A senior director at a research institute affiliated with China’s National Development and Reform Commission (NDRC) outlined forecasts showing a dramatic rise in electricity consumption from data centers over the remainder of this decade. The expert estimated that current data center power use of around 300 billion kilowatt-hours would expand to roughly 1 trillion kilowatt-hours by 2030, representing about 7% of the country’s total power consumption.
The same expert highlighted a significant cost advantage for domestic AI computing, estimating costs in China at below $3 per million tokens compared with about $15 per million tokens abroad. Those lower operating costs are presented alongside expectations for the power system to adapt, with more than 80% of incremental electricity demand between 2026 and 2030 expected to be supplied by newly built renewable resources.
Capacity additions are forecast to be substantial. Annual wind and solar installations are projected to top 250 gigawatts during 2026-2030, while 2026 alone is expected to see roughly 120 gigawatts of wind and between 180 and 220 gigawatts of solar. Offshore wind, after a period of slowdown, is projected to recover to over 10 gigawatts per year, a rebound the expert attributed to improved project readiness and clearer policy implementation.
Offshore development is also expected to shift geographically and technically. The expert anticipates a gradual move toward deeper-sea projects, with deep-sea installations accounting for roughly 50% of new offshore wind capacity by 2030.
Market signals for green electricity are strengthening.
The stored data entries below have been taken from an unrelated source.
(** * Dashboard client of the webhook trading bot

    A shallow embedding of the browser scripts of the dashboard:

    - the full-refresh log poller ([FullRefresh], first script of the log
      panel: [getLogData], [updateLogs]);
    - the incremental log poller ([Incremental], second script of the log
      panel: [updateLogs], [clearLogs]);
    - [static/js/dashboard.js] ([Dashboard]: [createAction], [showModal],
      [closeModal], [showAlert], [refreshComponents], the table renderers
      and the exchange-settings form).

    The page is an explicit state ([page]): the DOM containers the scripts
    write to, the two script-level variables ([currentModal],
    [lastLogTimestamp]), the console and the list of HTTP requests sent so
    far.  Every server answer is an argument of the function that consumes
    it, so one call of a model function is one request/response cycle.
    What the browser does on its own is a parameter: the locale's date
    format, the HTML parser, the part of the document the scripts do not
    write ([DOM]). *)

From Stdlib Require Import String Ascii List ZArith Bool Lia.
Import ListNotations.
Local Open Scope string_scope.
Set Warnings "-register-all".

(** ** JavaScript values *)

(** The primitive values that flow through the scripts.  Numbers are the
    integral ones (timestamps, status codes); NaN and fractions do not occur
    in the modelled paths. *)
Inductive jsval : Type :=
| JUndefined
| JNull
| JBool (b : bool)
| JNum (z : Z)
| JStr (s : string).

(** ToBoolean, as used by [cond ? a : b], [if (v)] and [a || b]. *)
Definition truthy (v : jsval) : bool :=
  match v with
  | JUndefined | JNull => false
  | JBool b => b
  | JNum z => negb (z =? 0)%Z
  | JStr s => negb (s =? "")
  end.

(** [a || b] on strings: the first operand unless it is the empty string. *)
Definition str_or (a b : string) : string :=
  if (a =? "") then b else a.

(** [hay.includes(needle)]. *)
Fixpoint includes (needle hay : string) : bool :=
  String.prefix needle hay ||
  match hay with
  | EmptyString => false
  | String _ rest => includes needle rest
  end.

(** Pieces of the template literals. *)
Definition dq : string := String (ascii_of_nat 34) EmptyString.
Definition nl : string := String (ascii_of_nat 10) EmptyString.
Definition sq : string := "'".

Fixpoint spaces (n : nat) : string :=
  match n with
  | O => EmptyString
  | S k => String " " (spaces k)
  end.

(** One source line of a template literal: indentation, text, line feed. *)
Definition line (indent : nat) (text : string) : string :=
  spaces indent ++ text ++ nl.

(** [name="value"] *)
Definition attr (name value : string) : string :=
  name ++ "=" ++ dq ++ value ++ dq.

(** ** Data model *)

Inductive LogLevel : Type := INFO | WARNING | ERROR | SUCCESS.

Definition level_name (l : LogLevel) : string :=
  match l with
  | INFO => "INFO"
  | WARNING => "WARNING"
  | ERROR => "ERROR"
  | SUCCESS => "SUCCESS"
  end.

Record LogEntry : Type := {
  parent : string;
  event_time : jsval;
  event_data : string;
  event_type : option LogLevel   (* [None]: the field is absent *)
}.

Record Action : Type := {
  action_name : string;
  linkedEvents : list string
}.

Record Event : Type := {
  event_name : string;
  key : string;
  active : bool
}.

(** ** The page *)

(** DOM nodes: elements (with the value of their [class] attribute) and
    text nodes. *)
Inductive node : Type :=
| Element (tag : string) (class : string) (children : list node)
| TextNode (text : string).

(** A [bootstrap.Modal] instance. *)
Record Modal : Type := {
  modal_element : string;
  isShown : bool
}.
(* ===== verification/Money.v ===== *)
(** [prototype/coin.go] and [prototype/vest.go]: checked arithmetic on the two
    token units.  A [*Coin] or [*Vest] is its 64-bit [Value]. *)
From S2P Require Import Prelude Constants.

Definition coin_add (m o : Z) : result Z :=
  if m >? wrap64 (o + m) then Panic "Coin Add Overflow" else Ok (wrap64 (m + o)).

Definition coin_sub (m o : Z) : result Z :=
  if m <? o then Panic "Coin Sub Overflow" else Ok (wrap64 (m - o)).

Definition coin_mul (m c : Z) : result Z :=
  if m =? 0 then Ok m
  else if maxu64 / m <? c then Panic "Coin Mul Overflow"
  else Ok (wrap64 (m * c)).

Definition vest_add (m o : Z) : result Z :=
  if m >? wrap64 (o + m) then Panic "Vest Add Overflow" else Ok (wrap64 (m + o)).

Definition vest_sub (m o : Z) : result Z :=
  if m <? o then Panic "Vest Sub Overflow" else Ok (wrap64 (m - o)).

Definition vest_mul (m c : Z) : result Z :=
  if m =? 0 then Ok m
  else if maxu64 / m <? c then Panic "Vest Mul Overflow"
  else Ok (wrap64 (m * c)).

Definition coin_to_vest (m : Z) : Z := m.
Definition vest_to_coin (m : Z) : Z := m.

(** The three checked operations compute the exact integer result, or panic
    exactly when that result does not fit 64 bits. *)
Section Checked.
Variables (m o : Z).
Hypotheses (Hm : u64 m) (Ho : u64 o).

Lemma add_check : (m >? wrap64 (o + m)) = negb (m + o <=? maxu64).
Proof.
  destruct (Z.leb_spec (m + o) maxu64) as [H|H].
  - rewrite wrap64_id by zlia. simpl. zlia.
  - rewrite wrap64_over by zlia. simpl. zlia.
Qed.

Lemma mul_check : m ≠ 0 → (maxu64 / m <? o) = negb (m * o <=? maxu64).
Proof.
  intros Hz.
  destruct (Z.leb_spec (m * o) maxu64) as [H|H]; simpl.
  - apply Z.ltb_ge. apply Z.div_le_lower_bound; zlia.
  - apply Z.ltb_lt. apply Z.div_lt_upper_bound; zlia.
Qed.
End Checked.

Lemma coin_add_spec m o : u64 m → u64 o →
  coin_add m o = if m + o <=? maxu64 then Ok (m + o) else Panic "Coin Add Overflow".
Proof.
  intros Hm Ho. unfold coin_add. rewrite add_check by done.
  destruct (Z.leb_spec (m + o) maxu64); simpl; [|done].
  rewrite wrap64_id by zlia. done.
Qed.

Lemma vest_add_spec m o : u64 m → u64 o →
  vest_add m o = if m + o <=? maxu64 then Ok (m + o) else Panic "Vest Add Overflow".
Proof.
  intros Hm Ho. unfold vest_add. rewrite add_check by done.
  destruct (Z.leb_spec (m + o) maxu64); simpl; [|done].
  rewrite wrap64_id by zlia. done.
Qed.

Lemma coin_sub_spec m o : u64 m → u64 o →
  coin_sub m o = if o <=? m then Ok (m - o) else Panic "Coin Sub Overflow".
Proof.
  intros Hm Ho. unfold coin_sub. rewrite Z.ltb_antisym.
  destruct (Z.leb_spec o m); simpl; [|done]. rewrite wrap64_id by zlia. done.
Qed.

Lemma vest_sub_spec m o : u64 m → u64 o →
  vest_sub m o = if o <=? m then Ok (m - o) else Panic "Vest Sub Overflow".
Proof.
  intros Hm Ho. unfold vest_sub. rewrite Z.ltb_antisym.
  destruct (Z.leb_spec o m); simpl; [|done]. rewrite wrap64_id by zlia. done.
Qed.

Lemma coin_mul_spec m c : u64 m → u64 c →
  coin_mul m c = if m * c <=? maxu64 then Ok (m * c) else Panic "Coin Mul Overflow".
Proof.
  intros Hm Hc. unfold coin_mul.
  destruct (Z.eqb_spec m 0) as [->|Hz].
  { rewrite Z.mul_0_l. done. }
  rewrite mul_check by done.
  destruct (Z.leb_spec (m * c) maxu64); simpl; [|done].
  rewrite wrap64_id by zlia. done.
Qed.

Lemma vest_mul_spec m c : u64 m → u64 c →
  vest_mul m c = if m * c <=? maxu64 then Ok (m * c) else Panic "Vest Mul Overflow".
Proof.
  intros Hm Hc. unfold vest_mul.
  destruct (Z.eqb_spec m 0) as [->|Hz].
  { rewrite Z.mul_0_l. done. }
  rewrite mul_check by done.
  destruct (Z.leb_spec (m * c) maxu64); simpl; [|done].
  rewrite wrap64_id by zlia. done.
Qed.

(** Inversion forms used by the clients. *)
Lemma coin_add_ok m o r : u64 m → u64 o → coin_add m o = Ok r → r = m + o ∧ u64 r.
Proof. intros Hm Ho. rewrite coin_add_spec by done. case_match; [|done]. intros [= <-]. zlia. Qed.

Lemma vest_add_ok m o r : u64 m → u64 o → vest_add m o = Ok r → r = m + o ∧ u64 r.
Proof. intros Hm Ho. rewrite vest_add_spec by done. case_match; [|done]. intros [= <-]. zlia. Qed.

Lemma coin_sub_ok m o r : u64 m → u64 o → coin_sub m o = Ok r → r = m - o ∧ u64 r.
Proof. intros Hm Ho. rewrite coin_sub_spec by done. case_match; [|done]. intros [= <-]. zlia. Qed.

Lemma vest_sub_ok m o r : u64 m → u64 o → vest_sub m o = Ok r → r = m - o ∧ u64 r.
Proof. intros Hm Ho. rewrite vest_sub_spec by done. case_match; [|done]. intros [= <-]. zlia. Qed.

Lemma coin_mul_ok m o r : u64 m → u64 o → coin_mul m o = Ok r → r = m * o ∧ u64 r.
Proof. intros Hm Ho. rewrite coin_mul_spec by done. case_match; [|done]. intros [= <-]. zlia. Qed.

Lemma vest_mul_ok m o r : u64 m → u64 o → vest_mul m o = Ok r → r = m * o ∧ u64 r.
Proof. intros Hm Ho. rewrite vest_mul_spec by done. case_match; [|done]. intros [= <-]. zlia. Qed.

(** Turns every successful checked operation of the context into its exact
    arithmetic meaning. *)
Ltac money :=
  repeat match goal with
  | H : coin_add _ _ = Ok _ |- _ => apply coin_add_ok in H as [? ?]; [|solve [eauto with cos]..]
  | H : coin_sub _ _ = Ok _ |- _ => apply coin_sub_ok in H as [? ?]; [|solve [eauto with cos]..]
  | H : coin_mul _ _ = Ok _ |- _ => apply coin_mul_ok in H as [? ?]; [|solve [eauto with cos]..]
  | H : vest_add _ _ = Ok _ |- _ => apply vest_add_ok in H as [? ?]; [|solve [eauto with cos]..]
  | H : vest_sub _ _ = Ok _ |- _ => apply vest_sub_ok in H as [? ?]; [|solve [eauto with cos]..]
  | H : vest_mul _ _ = Ok _ |- _ => apply vest_mul_ok in H as [? ?]; [|solve [eauto with cos]..]
  end; subst.
(* ===== verification/State.v ===== *)
(** The chain state: the records of [app/table] that the evaluators and the
    economist read and write, and the table operations of the generated
    wrappers ([CheckExist], [MustExist], [Create], [Modify], [Remove...], the
    getters and the unique-key indexes).

    Coins, vests, times and block numbers are their integer values; a
    decimal [big.Int] string ([weighted_vp], [weighted_vps_*]) is the integer it
    denotes; a public key, hash or account name is its byte string. *)
From S2P Require Import Prelude Constants.

(** [table.SoAccount]: one row per account name. *)
Record SoAccount : Type := mkSoAccount {
  acc_Name : string;
  acc_CreatedTime : Z;
  acc_Creator : string;
  acc_Balance : Z;
  acc_Vest : Z;
  acc_BpVoteCount : Z;
  acc_LastVoteTime : Z;
  acc_LastPostTime : Z;
  acc_VotePower : Z;
  acc_PostCount : Z;
  acc_CreatedTrxCount : Z;
  acc_StartPowerdownBlockNum : Z;
  acc_NextPowerdownBlockNum : Z;
  acc_EachPowerdownRate : Z;
  acc_ToPowerdown : Z;
  acc_HasPowerdown : Z;
  acc_PubKey : string;
  acc_Stamina : Z;
  acc_StaminaUseBlock : Z;
  acc_StaminaFree : Z;
  acc_StaminaFreeUseBlock : Z;
  acc_StakeVestFromMe : Z;
  acc_StakeVestForMe : Z;
  acc_LastStakeTime : Z;
  acc_Reputation : Z;
  acc_ReputationMemo : string;
  acc_ChargedTicket : Z;
  acc_Freeze : Z;
  acc_FreezeMemo : string;
  acc_BorrowedVest : Z;
  acc_LentVest : Z;
  acc_DeliveringVest : Z
}.
(** The vote of an account is withdrawn. *)
Lemma VInv_cancel :
  db_bpVoteByVoter s !! voter = Some (bp, voter) →
  db_bpVote s' = delete (bp, voter) (db_bpVote s) →
  db_bpVoteByVoter s' = delete voter (db_bpVoteByVoter s) →
  acc_BpVoteCount va' = 0 →
  bv_VoteVest (bp_BpVest b') = bv_VoteVest (bp_BpVest b) - w voter →
  bp_VoterCount b' = wrap64 (bp_VoterCount b - 1) →
  VInv w s'.
Proof.
  intros Hid Ev Ei Ec Hvest Hnum. destruct V.
  assert (∀ f bp', votesFor f bp' (db_bpVoteByVoter s') =
            votesFor f bp' (db_bpVoteByVoter s) - (if String.eqb bp bp' then f voter else 0)) as Hsum.
  { intros f bp'. rewrite Ei. unfold votesFor.
    rewrite (msum_delete _ (db_bpVoteByVoter s) voter _ Hid). simpl. lia. }
  split.
  - rewrite Ev, Ei. intros k v [Hne Hk]%lookup_delete_Some.
    destruct (vi_vote0 k v Hk) as [Hn Hk']. rewrite lookup_delete_ne; [done|].
    intros E. rewrite <- E in Hk'. congruence.
  - rewrite Ei, Ev, Ea, Eb. intros n k [Hne Hk]%lookup_delete_Some.
    destruct (vi_idx0 n k Hk) as (<- & [v Hv] & ? & ?). repeat split; auto using insert_is_Some.
    rewrite lookup_delete_ne; [eauto|]. intros <-. done.
  - rewrite Ea. intros n a [[<- <-]|[Hne Hn]]%lookup_insert_Some; [rewrite En|]; eauto.
  - rewrite Ea, Ei. intros n a [[<- <-]|[Hne Hn]]%lookup_insert_Some.
    + rewrite lookup_delete_eq. done.
    + rewrite lookup_delete_ne by done. eauto.
  - rewrite Eb. intros bp' c [[<- <-]|[Hne Hc]]%lookup_insert_Some; rewrite Hsum.
    + rewrite String.eqb_refl, Hvest, (vi_vest0 bp b Hb). lia.
    + apply String.eqb_neq in Hne. rewrite Hne, (vi_vest0 _ _ Hc). lia.
  - rewrite Eb. intros bp' c [[<- <-]|[Hne Hc]]%lookup_insert_Some; rewrite Hsum.
    + rewrite String.eqb_refl, Hnum, (vi_num0 bp b Hb). unfold wrap64.
      rewrite Zminus_mod_idemp_l. done.
    + apply String.eqb_neq in Hne. rewrite Hne, (vi_num0 _ _ Hc). f_equal. lia.
Qed.
End Cast.
Lemma LocalRun_mono {A} X Y (f : ChainDB → A * ChainDB) : X ⊆ Y → LocalRun X f → LocalRun Y f.
Proof.
  intros HXY Hf s s' [Hp Ha]. assert (agree X s s') as HX by (split; [done|]; intros; apply Ha; set_solver).
  destruct (Hf s s' HX) as (E & [E1 F1] & [P A1]).
  assert (agree X s' s) as HX' by (by symmetry). destruct (Hf s' s HX') as (_ & [E2 F2] & _).
  split_and!; [done|split; [done|]; intros; apply F1; set_solver|]. split; [done|]. intros k Hk.
  destruct (decide (k ∈ X)) as [HkX|HkX]; [by apply A1|]. rewrite F1, F2 by done. by apply Ha.
Qed.

Lemma local_applyGroup hf ts :
  Forall checked ts → (∀ t, t ∈ ts → star ∉ props t) →
  LocalRun (⋃ (props <$> ts)) (applyGroup hf ts).
Proof.
  induction ts as [|t ts IH]; intros Hc Hs s s' H; simpl; [by split_and!|].
  apply Forall_cons in Hc as [Hc Hcs].
  pose proof (LocalRun_mono (props t) (props t ∪ ⋃ (props <$> ts)) _ ltac:(set_solver)
    (local_applyEntry hf t Hc (Hs t (list_elem_of_here _ _)))) as H1.
  pose proof (LocalRun_mono (⋃ (props <$> ts)) (props t ∪ ⋃ (props <$> ts)) _ ltac:(set_solver)
    (IH Hcs (λ t Ht, Hs t (list_elem_of_further _ _ _ Ht)))) as H2.
  destruct (H1 s s' H) as (E1 & F1 & A1).
  destruct (applyEntry hf t s) as [rc u], (applyEntry hf t s') as [rc' u']. simpl in *. subst rc'.
  destruct (H2 u u' A1) as (E2 & F2 & A2).
  destruct (applyGroup hf ts u) as [rcs v], (applyGroup hf ts u') as [rcs' v']. simpl in *.
  subst rcs'. split_and!; [done|by trans u|done].
Qed.

Lemma applyGroup_app hf ts1 ts2 s :
  applyGroup hf (ts1 ++ ts2) s =
  ((applyGroup hf ts1 s).1 ++ (applyGroup hf ts2 (applyGroup hf ts1 s).2).1,
   (applyGroup hf ts2 (applyGroup hf ts1 s).2).2).
Proof.
  revert s. induction ts1 as [|t ts1 IH]; intros s; simpl; [by destruct (applyGroup hf ts2 s)|].
  destruct (applyEntry hf t s) as [rc s1]. rewrite IH.
  by destruct (applyGroup hf ts1 s1) as [rcs s2].
Qed.

Lemma pick_concat {A} (ts : list A) gs : pick ts (concat gs) = concat (pick ts <$> gs).
Proof.
  induction gs as [|g gs IH]; [done|]. rewrite fmap_cons. cbn [concat]. rewrite <- IH.
  unfold pick. apply omap_app.
Qed.

Lemma applyGroup_concat hf gs s :
  (applyGroup hf (concat gs) s).2 = runSequential (applyGroup hf <$> gs) s.
Proof.
  revert s. induction gs as [|g gs IH]; intros s; [done|].
  cbn [concat]. rewrite applyGroup_app. simpl. apply IH.
Qed.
The green certificate market is expanding, with average transaction prices in the second half of 2025 rising by about 90% compared with the first half of 2025. Over the longer term, green certificate prices are projected to increase to between 1 and 2 Chinese yuan cents per kilowatt-hour by 2030.
Cost metrics for newly built utility-scale projects in 2025 were cited as follows: solar levelized cost of energy (LCOE) in the range of 0.136 to 0.242 yuan per kilowatt-hour and wind in the range of 0.12 to 0.25 yuan per kilowatt-hour. After accounting for transmission fees and government funds, the expert estimated that the all-in power cost for data centers in northern China would be roughly 0.30 to 0.35 yuan per kilowatt-hour.
The expert expects solar-plus-storage to become the dominant generation model, with system-level cost parity anticipated by 2030. The ratio of renewable generation paired with storage is forecast to rise from below 10% at present to over 20% by 2030. Independent energy storage is singled out as a major growth area; the capacity target of 180 gigawatts by 2027 is judged likely to be achieved as early as this year.
On system operation, renewables are expected to play a larger role in meeting peak demand. By 2030, renewable energy is projected to support about 20% of peak load, up from roughly 10% today, driven by improvements in forecasting, coordination and intelligent dispatch.
The expert also called for a shift away from uniform nationwide curtailment limits toward region-specific guidance. In eastern China, curtailment below 5% is considered reasonable, whereas the previously strict 5-10% caps in western and Three North regions could be relaxed to around 15% to better reflect local conditions.
Finally, the expert identified an industry inflection point around 2027, when annual installations are expected to stabilize at more sustainable levels - in excess of 200 gigawatts of solar and 120 gigawatts of wind per year.